Maduro Buys Military’s Loyalty with Promotions

Maduro Buys Military’s Loyalty with Promotions

By Ricardo Guanipa D’Erizans/Diálogo
August 16, 2021

Select Language

The Nicolás Maduro regime announced the list of officers it was promoting to generals, rear admirals, and vice admirals, on July 3, 2021.

“The National Armed Force announced the promotion of more than 3,000 officers and 12,000 professional troops, in all ranks and hierarchies. They also reported the promotion of 168 colonels and 15 Navy captains,” the online newspaper Venezuela redinformativa reported. “On July 2, [authorities] promoted 552 officers of the Presidential Honor Guard and the Military Counterintelligence General Directorate. On July 5, the last group will advance, including 30 Army brigadier generals and 23 rear admirals,” the news portal reported.

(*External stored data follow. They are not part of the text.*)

Lemma peel_panic pkt keys :
  OnionPacket.peel false pkt keys = Panic ↔
  ∃ ty buf, OnionKeyChain.try_decrypt keys (OnionPacket.epk pkt) (OnionPacket.aead_payload pkt) = Ok (ty :: buf) ∧
    (uz ty = ONION_FORWARD ∨ uz ty = ONION_DELIVER) ∧ len_overflows (ty :: buf).
Proof.
  unfold OnionPacket.peel.
  pose proof (try_decrypt_total keys (OnionPacket.epk pkt) (OnionPacket.aead_payload pkt)) as Hn.
  destruct (OnionKeyChain.try_decrypt _ _ _) as [buf| |]; [|by split; [|intros (? & ? & ? & ?)]|by destruct Hn].
  rewrite bind_Ok. destruct buf as [|ty buf]; [by split; [|intros (? & ? & ? & ?)]|].
  rewrite len_cons. len_pos. destruct (Z.eqb_spec (1 + len buf) 0); [lia|]. rewrite index_head, bind_Ok by done.
  assert (∀ f msg, f <$> OnionPacket.content false msg (ty :: buf) = (Panic : res PeeledOnion) ↔
            len_overflows (ty :: buf)) as Hc.
  { intros f msg. rewrite <- (content_panic msg). by destruct (OnionPacket.content _ _ _). }
  destruct (Z.eqb_spec (uz ty) ONION_FORWARD) as [E|E]; [|destruct (Z.eqb_spec (uz ty) ONION_DELIVER) as [E'|E']].
  1-2: rewrite Hc; split; [by exists ty, buf; auto|by intros (? & ? & [= <- <-] & _ & ?)].
  split; [done|]. intros (? & ? & [= <- <-] & [] & _); done.
Qed.

Lemma onion_digest_seen_pub d s : pub_key (onion_digest_seen d s).2 = pub_key s.
Proof.
  unfold onion_digest_seen. destruct (bool_decide _); [done|]. cbn.
  destruct (_ <=? _); [|done]. by destruct (onion_seen s).
Qed.
Lemma onion_digest_seen_keys d s : onion_keys (onion_digest_seen d s).2 = onion_keys s.
Proof.
  unfold onion_digest_seen. destruct (bool_decide _); [done|]. cbn.
  destruct (_ <=? _); [|done]. by destruct (onion_seen s).
Qed.

Lemma handle_sphinx_total env from cell s : len (pub_key s) = 32 → runs (handle_sphinx env from cell s).
Proof.
  intros Hk. unfold handle_sphinx.
  assert (∃ d, replay_digest cell = Ok d) as [digest ->].
  { unfold replay_digest. destruct (Z.eqb_spec (len cell) CELL_SIZE); cbn [negb]; [|by eexists].
    rewrite !slice_ok by (sizes; lia). by eexists. }
  rewrite bind_Ok.
  assert (∃ r s', (match digest with Some d => onion_digest_seen d (touch env from s)
                   | None => (false, touch env from s) end) = (r, s') ∧ pub_key s' = pub_key s)
    as (r & s' & -> & Hp).
  { destruct digest as [d|]; [|by eexists _, _]. eexists _, _. split; [apply surjective_pairing|].
    by rewrite onion_digest_seen_pub. }
  destruct r; [runs|].
  destruct (process_sphinx_total false cell (OnionKeyChain.sphinx_privs (onion_keys s'))) as [Hn _].
  destruct (process_sphinx _ _ _) as [[]| |]; [runs| |runs|done]. apply exit_traffic_total. by rewrite Hp.
Qed.

Lemma handle_onion_panic env from pkt s :
  len (pub_key s) = 32 →
  panics_iff ((is_onion_replay pkt (touch env from s)).1 = false ∧
              OnionPacket.peel false pkt (onion_keys s) = Panic) (handle_onion env from pkt s).
Proof.
  intros Hk. unfold handle_onion, is_onion_replay. set (d := blake2b 32 _).
  pose proof (onion_digest_seen_pub d (touch env from s)) as Hp.
  pose proof (onion_digest_seen_keys d (touch env from s)) as Hc.
  destruct (onion_digest_seen d (touch env from s)) as [[] s']; [by apply panics_never; [intros []|runs]|].
  cbn [fst snd] in *. rewrite Hc. change (onion_keys (touch env from s)) with (onion_keys s).
  change (pub_key (touch env from s)) with (pub_key s) in Hp.
  destruct (OnionPacket.peel false pkt (onion_keys s)) as [[inner|data]| |].
  - apply panics_never; [by intros []|]. pose proof (OnionWire.no_panic_decode_onion inner).
    destruct (OnionPacket.decode inner); runs.
  - apply panics_never; [by intros []|]. apply exit_traffic_total. congruence.
  - apply panics_never; [by intros []|]. runs.
  - by apply panics_always.
Qed.

Lemma dispatch_sphinx_total env from frame s : len (pub_key s) = 32 → runs (dispatch_sphinx env from frame s).
Proof.
  intros Hk. unfold dispatch_sphinx. destruct (Z.eqb_spec (len frame) CELL_SIZE); cbn [negb]; [|runs].
  rewrite slice_ok by (sizes; lia). rewrite bind_Ok.
  destruct (routing_tag_eq _ _); [by apply handle_sphinx_total|runs].
Qed.

(** What panics a relay: an onion packet addressed to it, not seen before, one of
    whose layers is sealed to it and declares an overflowing length. *)
Definition onion_overflow (env : Env) (from frame : bytes) (s : t) : Prop :=
  ∃ body pkt ty buf,
    frame = u8 TYPE_ONION :: body ∧ OnionPacket.decode body = Ok pkt ∧
    routing_tag_eq (OnionPacket.routing_tag pkt) (routing_tag (pub_key s)) = true ∧
    (is_onion_replay pkt (touch env from s)).1 = false ∧
    OnionKeyChain.try_decrypt (onion_keys s) (OnionPacket.epk pkt) (OnionPacket.aead_payload pkt) = Ok (ty :: buf) ∧
    (uz ty = ONION_FORWARD ∨ uz ty = ONION_DELIVER) ∧ len_overflows (ty :: buf).

Lemma dispatch_onion_panic env from body s :
  len (pub_key s) = 32 →
  panics_iff (onion_overflow env from (u8 TYPE_ONION :: body) s) (dispatch_onion env from body s).
Proof.
  intros Hk. unfold dispatch_onion, onion_overflow. pose proof (OnionWire.no_panic_decode_onion body) as Hn.
  destruct (OnionPacket.decode body) as [pkt| |] eqn:E; [|apply panics_never; [|runs]|by destruct Hn].
  2: { intros (? & ? & ? & ? & [= <-] & ? & _). congruence. }
  destruct (routing_tag_eq _ _) eqn:Et; [|apply panics_never; [|runs]].
  - eapply panics_proper; [|by apply handle_onion_panic]. rewrite peel_panic. split.
    + intros (Hr & ty & buf & ?). by exists body, pkt, ty, buf.
    + intros (? & pkt' & ty & buf & Hb & Hd & ? & ? & ?). injection Hb as <-. rewrite E in Hd. injection Hd as <-.
      split; [done|]. by exists ty, buf.
  - intros (? & ? & ? & ? & [= <-] & ? & ? & _). congruence.
Qed.

Lemma Frame_other_inv frame ptype data :
  Frame.decode frame = Ok (Frame.Other ptype data) → frame = u8 ptype :: data.
Proof.
  destruct frame as [|b body]; [done|]. rewrite Frame_decode_cons. unfold Frame.switch.
  repeat (case_match; [first [done | intros (? & _ & ?)%fmap_Ok_inv; done]|]).
  intros [= <- <-]. by rewrite byte.of_Z_unsigned.
Qed.

(** A frame that decodes to another message is not an onion packet. *)
Lemma overflow_frame env from frame s :
  onion_overflow env from frame s → ∃ body, Frame.decode frame = Ok (Frame.Other TYPE_ONION body).
Proof.
  intros (body & pkt & ty & buf & -> & _). exists body. rewrite Frame_decode_cons. by vm_compute.
Qed.
End NoPanic.

(** C1: no frame panics a router but one: a [dispatch] of an arbitrary frame from
    an arbitrary neighbour, in any state whose own key has its 32 bytes, returns a
    state, unless the frame is an onion packet addressed to this router whose layer
    for it declares a content length that overflows; and such a frame does panic. *)
Theorem dispatch_total `{Channels} `{Libm} `{Blake2Laws} `{Blake2MacLaws} `{ChaCha20Laws} `{Sha512} `{X25519Laws} `{Hkdf}
    `{AeadLaws} `{Ed25519Laws} `{MlDsa} `{MlKem} env from frame s :
  len (pub_key s) = 32 →
  panics_iff (onion_overflow env from frame s) (dispatch env from frame s).
Proof.
  intros Hk. unfold dispatch. destruct (Frame_decode_sound frame) as [Hn _].
  pose proof (overflow_frame env from frame s) as Ho.
  destruct (Frame.decode frame) as [f| |] eqn:E; [|apply panics_never; [naive_solver|runs]|done].
  destruct f; try (apply panics_never; [naive_solver|]); try runs; [by apply handle_traffic_total|].
  apply Frame_other_inv in E as ->.
  destruct (Z.eqb_spec ptype TYPE_ONION) as [->|Hne]; [by apply dispatch_onion_panic|].
  apply panics_never; [naive_solver|].
  destruct (ptype =? TYPE_ONION_SPHINX); [by apply dispatch_sphinx_total|runs].
Qed.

According to Article 331 of Venezuela’s Bolivarian Constitution, military promotions are based on merit, rank, and vacancy, and are exclusively under the jurisdiction of the National Armed Force and are subject to applicable laws.

“Currently, there is no opportunity in Venezuela to exercise constitutional control over these military promotions because, despite falling exclusively under the National Armed Force’s jurisdiction, clearly most service members have been moving up because of their loyalty to the revolution, and not because of military merit and performance,” security and defense expert Rocío San Miguel, head of Venezuelan nongovernmental organization Control Ciudadano, told the newspaper El Carabobeño on July 4.

One of Maduro’s military promotions in 2021 was the appointment as general commander of the Army of Major General Félix Ramón Osorio Guzmán, who faced several corruption allegations in the past, including for the purchase of rotten food, the Venezuelan newspaper El Nacional said.

“Osorio was in charge of the Ministry of Food during two periods: from 2008 to 2010, during Hugo Chávez’ presidency, and from 2013 to 2014 under Maduro. During his first tenure, [personnel] found 65 containers of food such as chicken, milk, and grains, which were rotting. It was reported that the value of the rotten food amounted to $4.4 million,” Venezuelan news portal Noticiascandela reported. “The same story with spoiled food happened again in 2010. That year, the amount of rotten food reached a total of 116,000 tons,” the Venezuelan digital newspaper Maduradas added.